Johns Hopkins University intentionally infected Guatemalan orphans, soldiers and inmates with sexually transmitted diseases, 774 people claim, seeking $1 billion for the "crime against humanity."
Johns Hopkins researchers chose Guatemala as the site for its penicillin-based human experiments in the 1940s and 1950s because U.S. relations with the country were amicable and the militaries of both counties could "ensure secrecy and access to vulnerable, captive populations ... many drawn for socio-economically disadvantaged indigenous groups," the April 1 complaint states.
The Estate of Arturo Giron Alvarez is the lead plaintiff in the suit, filed in Baltimore City Court, which also names Bristol-Myers Squibb and the Rockefeller Foundation as defendants.
Because researchers in previous studies had difficulty transmitting diseases in laboratory settings, and because prostitution was legal in Guatemala at the time of the study, the human experiments involved infecting prostitutes with syphilis, gonorrhea and other diseases during the sex workers' regular inspections at clinics, according to the complaint.
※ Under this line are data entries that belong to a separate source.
(** * Overseer: the status aggregation engine of [overseer/models.py]

    A shallow embedding of the three Django models ([Service], [Event],
    [EventUpdate]) and of the signal handlers that keep the denormalised
    fields of events and services up to date.

    Conventions of the embedding:
    - [SmallIntegerField]s are Python integers, modelled as [Z];
    - [DateTimeField]s are points of a totally ordered time line, modelled
      as [Z];
    - nullable [TextField]s are [option string] ([None] is Python's [None]);
    - a table is the list of its rows, in the order the database returns
      them; a queryset [filter] keeps the matching rows, a queryset
      [update] rewrites the matching rows in place;
    - an in-memory model instance is a record value; the handlers mutate
      both the database rows and the instance they were given, so they
      return the new database together with the new instance; an instance
      need not agree with the row it was read from;
    - a Python exception is the [None] of an [option] result. *)

From Stdlib Require Import ZArith List Ascii String Bool Lia.
Import ListNotations.
Open Scope string_scope.
Open Scope Z_scope.

(** ** Data model *)

Definition STATUS_CHOICES : list (Z * string) :=
  [ (0, "No Problems"); (1, "Some Issues"); (2, "Unavailable") ].

(** The columns of [Service] the handlers read or write. *)
Module Service.
Record t := mk { pk : Z; status : Z; date_updated : Z }.

Definition set_status (v : Z) (s : t) : t :=
  mk (pk s) v (date_updated s).
Definition set_date_updated (v : Z) (s : t) : t :=
  mk (pk s) (status s) v.
End Service.

Module Event.
Record t := mk {
  pk : Z;
  status : Z;
  peak_status : Z;
  description : option string;
  message : option string;
  date_updated : Z
}.
End Event.

Module EventUpdate.
Record t := mk {
  pk : Z;
  event : Z;                 (* foreign key: the pk of the owning event *)
  status : Z;
  message : option string;
  date_created : Z
}.
End EventUpdate.

(** The database: the three tables and the many-to-many "through" table of
    [Event.services], whose rows are pairs (event id, service id). *)
Record DB := mkDB {
  services : list Service.t;
  events : list Event.t;
  event_services : list (Z * Z);
  eventupdates : list EventUpdate.t
}.

Definition set_services (db : DB) (l : list Service.t) : DB :=
  mkDB l (events db) (event_services db) (eventupdates db).
Definition set_events (db : DB) (l : list Event.t) : DB :=
  mkDB (services db) l (event_services db) (eventupdates db).
Definition set_event_services (db : DB) (l : list (Z * Z)) : DB :=
  mkDB (services db) (events db) l (eventupdates db).
Definition set_eventupdates (db : DB) (l : list EventUpdate.t) : DB :=
  mkDB (services db) (events db) (event_services db) l.

(** ** Querysets *)

(** [qs.filter(p).update(f)]: every matching row is rewritten. *)
Definition qs_update {A : Type} (p : A -> bool) (f : A -> A)
  (rows : list A) : list A :=
  map (fun r => if p r then f r else r) rows.

(** [pk in pk_set] *)
Definition pk_in (pk : Z) (pk_set : list Z) : bool :=
  existsb (Z.eqb pk) pk_set.

(** A row of the through table joins event [epk] and service [spk]. *)
Definition linked (db : DB) (epk spk : Z) : bool :=
  existsb (fun l => (fst l =? epk) && (snd l =? spk)) (event_services db).

(** [Service.objects.get(pk=..)] and [Event.objects.get(pk=..)]; [None]
    stands for [DoesNotExist]. *)
Definition get_service (db : DB) (pk : Z) : option Service.t :=
  find (fun s => Service.pk s =? pk) (services db).
Definition get_event (db : DB) (pk : Z) : option Event.t :=
  find (fun e => Event.pk e =? pk) (events db).

(** [event.services.all()].  The rows come in the order of the table; the
    [Meta] ordering of [Service] (by [order], then [name]) only decides in
    which order services are visited, and each visit rewrites the row of
    its own service only. *)
Definition services_all (db : DB) (event : Event.t) : list Service.t :=
  filter (fun s => linked db (Event.pk event) (Service.pk s)) (services db).

(** Python truthiness of a nullable text: [None] and the empty string are
    false. *)
Definition truthy (m : option string) : bool :=
  match m with
  | None => false
  | Some s => negb (s =? "")%string
  end.

(** ** [Service.update_from_event] *)

(** [Event.objects.filter(services=self, status=self.status)
         .exclude(pk=event.pk).exists()] *)
Definition other_event_matches (db : DB) (self : Service.t)
  (event : Event.t) : bool :=
  existsb (fun e =>
             linked db (Event.pk e) (Service.pk self)
             && (Event.status e =? Service.status self)
             && negb (Event.pk e =? Event.pk event))
          (events db).

Definition update_from_event (db : DB) (self : Service.t) (event : Event.t)
  : DB * Service.t :=
  let update_qs := fun s => Service.pk s =? Service.pk self in
  let '(db, self) :=
    if Event.date_updated event >? Service.date_updated self then
      (set_services db
         (qs_update
            (fun s => update_qs s
                      && (Service.date_updated s <? Event.date_updated event))
            (Service.set_date_updated (Event.date_updated event))
            (services db)),
       Service.set_date_updated (Event.date_updated event) self)
    else (db, self) in
  if Event.status event >? Service.status self then
    (set_services db
       (qs_update
          (fun s => update_qs s && (Service.status s <? Event.status event))
          (Service.set_status (Event.status event))
          (services db)),
     Service.set_status (Event.status event) self)
  else if Event.status event <? Service.status self then
    if negb (other_event_matches db self event) then
      (set_services db
         (qs_update
            (fun s => update_qs s && (Service.status s >? Event.status event))
            (Service.set_status (Event.status event))
            (services db)),
       Service.set_status (Event.status event) self)
    else (db, self)
  else (db, self).

(** ** [Service.handle_event_save] *)

(** [for service in instance.services.all(): service.update_from_event(instance)].
    The queryset is evaluated when the loop starts; each iteration works on
    the row it was handed. *)
Definition handle_event_save (db : DB) (instance : Event.t) : DB :=
  fold_left (fun db service => fst (update_from_event db service instance))
            (services_all db instance) db.

(** ** [Service.handle_event_m2m_save] *)

(** The [model] argument of [m2m_changed]: the class of the objects named by
    [pk_set].  The [instance] is of the class on the other side of the
    relation. *)
Inductive Model := ModelService | ModelEvent.

Definition instance_of (model : Model) : Type :=
  match model with
  | ModelService => Event.t
  | ModelEvent => Service.t
  end.

(** [pk_set] is [None] (for the [clear] actions) or a set of keys, kept as
    a list: the handler only tests it for emptiness and for membership.
    [not pk_set]: [None] or an empty set. *)
Definition pk_set_empty (pk_set : option (list Z)) : bool :=
  match pk_set with
  | None => true
  | Some [] => true
  | Some (_ :: _) => false
  end.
The Guatemalans say study subjects then acquired the disease by having intercourse with these workers, none of whom were told about the nature of the experiments.
"Nothing was done to prevent them from passing the diseases on to their spouses, children and other descendants," the complaint states. "As a result, many Guatemalans have suffered and died, and will continue to suffer and die, from the venereal diseases with which they were intentionally infected."